# Data listing
+++++

(** * telegram-inline-menu: a shallow embedding of the menu tree, its change
    tracking, its path and index resolution and its callback dispatcher.

    Sources: src/src/menu-builder.ts (class [MenuBuilder]),
    src/src/menu-item-builder.ts (class [MenuItemBuilder]),
    src/src/change.enum.ts (enum [Change]), src/src/helpers.ts and
    src/src/callback-handler.ts (class [CallbackQueryHandler]).

    The JavaScript objects live in a heap [World]: menus, buttons, the
    shared registries of a tree, value stacks and built [Menu] / button
    objects are arrays indexed by handles, so that reference identity and
    aliasing are those of the program.  A computation is a state and error
    monad over the heap: a thrown [Error] is [RErr]. *)

From Stdlib Require Import ZArith String Ascii Bool List.
From stdpp Require Import base gmap strings list.

Local Open Scope Z_scope.

Local Infix "+:+" := String.append (at level 60, right associativity).

(* ------------------------------------------------------------------ *)
(** ** JavaScript string operations used by the code *)

Module JS.

(** [String.prototype.trim] on Latin-1 characters: tab, line feed,
    vertical tab, form feed, carriage return, space and no-break space. *)
Definition is_ws (c : ascii) : bool :=
  let n := nat_of_ascii c in
  (((9 <=? n) && (n <=? 13)) || (n =? 32) || (n =? 160))%nat.

Fixpoint trim_start (s : string) : string :=
  match s with
  | EmptyString => EmptyString
  | String c r => if is_ws c then trim_start r else s
  end.

Definition rev_string (s : string) : string :=
  string_of_list_ascii (rev (list_ascii_of_string s)).

Definition trim (s : string) : string :=
  rev_string (trim_start (rev_string (trim_start s))).

Definition starts_with (s p : string) : bool := String.prefix p s.

Definition ends_with (s p : string) : bool :=
  String.prefix (rev_string p) (rev_string s).

(** [s.indexOf(t)]: the first position, or [-1]. *)
Definition index_of (s t : string) : Z :=
  match String.index 0 t s with
  | Some n => Z.of_nat n
  | None => -1
  end.

Definition slice_from (s : string) (k : nat) : string :=
  String.substring k (String.length s - k) s.

Definition slash : ascii := "/"%char.
Definition slash_s : string := String slash EmptyString.

(** [s.split('/')] *)
Fixpoint split_slash_acc (acc : string) (s : string) : list string :=
  match s with
  | EmptyString => [rev_string acc]
  | String c r =>
      if Ascii.eqb c slash then rev_string acc :: split_slash_acc EmptyString r
      else split_slash_acc (String c acc) r
  end.

Definition split_slash (s : string) : list string := split_slash_acc EmptyString s.

(** Truthiness of a string. *)
Definition truthy_s (s : string) : bool :=
  match s with EmptyString => false | _ => true end.

(** Own and inherited property names of a plain object literal [{}]:
    [key in {}] is true for these. *)
Definition object_proto_keys : list string :=
  ["constructor"; "hasOwnProperty"; "isPrototypeOf"; "propertyIsEnumerable";
   "toLocaleString"; "toString"; "valueOf"; "__proto__"; "__defineGetter__";
   "__defineSetter__"; "__lookupGetter__"; "__lookupSetter__"]%string.

(** [key in dict] for a dictionary created as [{}]. *)
Definition js_in {V} (k : string) (d : gmap string V) : bool :=
  match d !! k with
  | Some _ => true
  | None => bool_decide (k ∈ object_proto_keys)
  end.

End JS.

(* ------------------------------------------------------------------ *)
(** ** [enum Change] (src/src/change.enum.ts) *)

Module Change.
Definition None_ : Z := 0.
Definition Text : Z := Z.shiftl 1 0.
Definition Visibility : Z := Z.shiftl 1 1.
Definition Layout : Z := Z.shiftl 1 2.
Definition Draw : Z := Z.shiftl 1 3.
Definition Update : Z := Z.shiftl 1 4.
End Change.

(* ------------------------------------------------------------------ *)
(** ** Values the user hands to the library *)

(** A value carried by [value] in an action result. *)
Definition Val := string.

(** [boolean | Func<boolean>]: a constant, or a user function named by a
    token; what a user function does is given by [run_fn] below. *)
Inductive PropVal := PConst (b : bool) | PFun (tok : nat).

(** [navigate?: string | number] *)
Inductive NavVal := NavStr (s : string) | NavNum (z : Z).

(** An [IMenu] layout whose buttons are bare labels ([id: "label"]). *)
Record Layout := mkLayout {
  l_id : option string;
  l_text : string;
  l_buttons : list (string * string)
}.

(** [menu?: IMenu | ((id, values) => IMenu)] *)
Inductive MenuVal := MVObj (l : Layout) | MVFun (tok : nat).

(** The object [ButtonActionResult]; [None] is an absent property. *)
Record ActionResult := mkResult {
  ar_navigate : option NavVal;
  ar_hide : option PropVal;
  ar_text : option string;
  ar_full : option PropVal;
  ar_message : option string;
  ar_close : option bool;
  ar_closeWith : option string;
  ar_menu : option MenuVal;
  ar_update : option bool;
  ar_keepPreviousValue : option bool;
  ar_value : option Val;
  ar_extra : bool
}.

Definition empty_result : ActionResult :=
  mkResult None None None None None None None None None None None false.

(** The [onPress] of a button: a user function returning a result
    (or [undefined]), [navigateToInnerMenu] of [MenuBuilder.menu], or
    [navigate] of [MenuBuilder.navigation] (its closure [that], [value]). *)
Inductive Press :=
  | PressResult (r : option ActionResult)
  | PressNavInner (target : nat)
  | PressNav (that : nat) (value : NavVal).

(** [this[SYM_DYNAMIC_MENU_BUILDER]]: the source function given to
    [inlineMenu], or the [dynamicMenuBuilder] closure made by the dispatcher
    for a [menu] function result (its [button], [parent], the user function,
    [dynamicContext.id] and the [currentValues] array it captured). *)
Inductive Dyn :=
  | DynSource (tok : nat)
  | DynRebuild (button parent tok : nat) (id : string) (values : nat).

(* ------------------------------------------------------------------ *)
(** ** Heap objects *)

(** A [MenuBuilder].  [m_reg] is the reference to the tree's shared
    [_menuById], [_menuByIndex] and [_menuByPath]: the code always assigns the
    three together (constructor, [_attach], [_detach]), so one reference to
    a [registry] record stands for them.  [m_stack] is [this[SYM_VALUE_STACK]],
    [m_dyn] is [this[SYM_DYNAMIC_MENU_BUILDER]] (a builder token) and
    [m_firstDraw] is [this[SYM_FIRST_DYNAMIC_DRAW]] and [m_buttons] the
    reference to its [buttons] dictionary (shared after a dynamic rebuild,
    [this.buttons = builtMenu.buttons]). *)
Record menuRec := mkMenuRec {
  m_id : string;
  m_text : string;
  m_path : option string;
  m_parent : option nat;
  m_children : option (list nat);
  m_reg : option nat;
  m_root : option nat;
  m_index : Z;
  m_last : Z;
  m_flags : Z;
  m_menu : option nat;
  m_pure : bool;
  m_buttons : nat;
  m_stack : option nat;
  m_dyn : option Dyn;
  m_firstDraw : bool
}.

+++++

Nothing but the lines from the start of the data above through the line with "aliasing are those" should appear in your answer, copied exactly.

# Answer box
(** * telegram-inline-menu: a shallow embedding of the menu tree, its change
    tracking, its path and index resolution and its callback dispatcher.

    Sources: src/src/menu-builder.ts (class [MenuBuilder]),
    src/src/menu-item-builder.ts (class [MenuItemBuilder]),
    src/src/change.enum.ts (enum [Change]), src/src/helpers.ts and
    src/src/callback-handler.ts (class [CallbackQueryHandler]).

    The JavaScript objects live in a heap [World]: menus, buttons, the
    shared registries of a tree, value stacks and built [Menu] / button
    objects are arrays indexed by handles, so that reference identity and
    aliasing are those of the program.  A computation is a state and error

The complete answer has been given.